• _What you have to do_: Which lines of the entries hold the string "ProcResult"? Copy each one.

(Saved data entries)
>>>>>

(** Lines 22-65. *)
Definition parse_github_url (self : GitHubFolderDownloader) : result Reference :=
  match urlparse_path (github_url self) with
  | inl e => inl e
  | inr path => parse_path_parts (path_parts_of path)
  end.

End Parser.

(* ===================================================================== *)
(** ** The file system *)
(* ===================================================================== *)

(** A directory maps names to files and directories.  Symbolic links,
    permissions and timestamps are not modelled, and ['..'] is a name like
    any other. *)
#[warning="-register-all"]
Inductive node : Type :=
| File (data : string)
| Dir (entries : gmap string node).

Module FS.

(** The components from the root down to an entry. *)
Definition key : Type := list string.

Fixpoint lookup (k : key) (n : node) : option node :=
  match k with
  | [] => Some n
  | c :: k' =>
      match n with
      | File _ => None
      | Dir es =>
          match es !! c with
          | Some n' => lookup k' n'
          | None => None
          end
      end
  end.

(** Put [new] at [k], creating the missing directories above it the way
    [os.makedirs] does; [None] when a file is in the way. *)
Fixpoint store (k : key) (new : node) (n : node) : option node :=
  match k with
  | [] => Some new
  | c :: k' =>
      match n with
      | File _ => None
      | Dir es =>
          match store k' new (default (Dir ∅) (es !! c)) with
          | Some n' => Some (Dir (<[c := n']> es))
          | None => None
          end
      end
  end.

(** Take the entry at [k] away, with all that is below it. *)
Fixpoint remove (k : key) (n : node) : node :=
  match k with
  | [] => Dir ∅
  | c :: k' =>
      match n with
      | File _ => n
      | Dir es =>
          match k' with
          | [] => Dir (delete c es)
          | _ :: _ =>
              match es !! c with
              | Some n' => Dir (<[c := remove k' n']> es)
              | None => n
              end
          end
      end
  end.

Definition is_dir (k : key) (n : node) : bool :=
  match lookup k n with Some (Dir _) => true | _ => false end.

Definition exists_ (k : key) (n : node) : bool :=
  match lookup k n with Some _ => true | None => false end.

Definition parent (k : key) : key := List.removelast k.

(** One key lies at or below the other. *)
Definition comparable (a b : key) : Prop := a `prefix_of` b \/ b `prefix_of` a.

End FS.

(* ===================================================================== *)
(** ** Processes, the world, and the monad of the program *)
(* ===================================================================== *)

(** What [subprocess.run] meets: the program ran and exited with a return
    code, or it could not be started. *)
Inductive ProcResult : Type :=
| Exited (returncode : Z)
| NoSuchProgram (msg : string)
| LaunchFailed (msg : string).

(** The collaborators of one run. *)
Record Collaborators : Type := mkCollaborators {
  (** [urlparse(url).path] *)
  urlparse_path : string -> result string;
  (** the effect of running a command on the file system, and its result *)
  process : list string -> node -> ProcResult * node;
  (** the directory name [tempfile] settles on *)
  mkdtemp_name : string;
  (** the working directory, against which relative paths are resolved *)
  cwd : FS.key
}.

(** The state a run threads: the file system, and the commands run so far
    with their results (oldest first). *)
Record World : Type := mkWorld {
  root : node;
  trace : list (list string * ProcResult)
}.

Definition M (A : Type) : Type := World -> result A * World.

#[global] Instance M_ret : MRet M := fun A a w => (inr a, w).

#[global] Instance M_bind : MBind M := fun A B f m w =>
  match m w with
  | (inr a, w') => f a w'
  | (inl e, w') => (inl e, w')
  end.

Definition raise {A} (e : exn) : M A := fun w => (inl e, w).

<<<<<

• _Your response_:
Inductive ProcResult : Type :=
  process : list string -> node -> ProcResult * node;
  trace : list (list string * ProcResult)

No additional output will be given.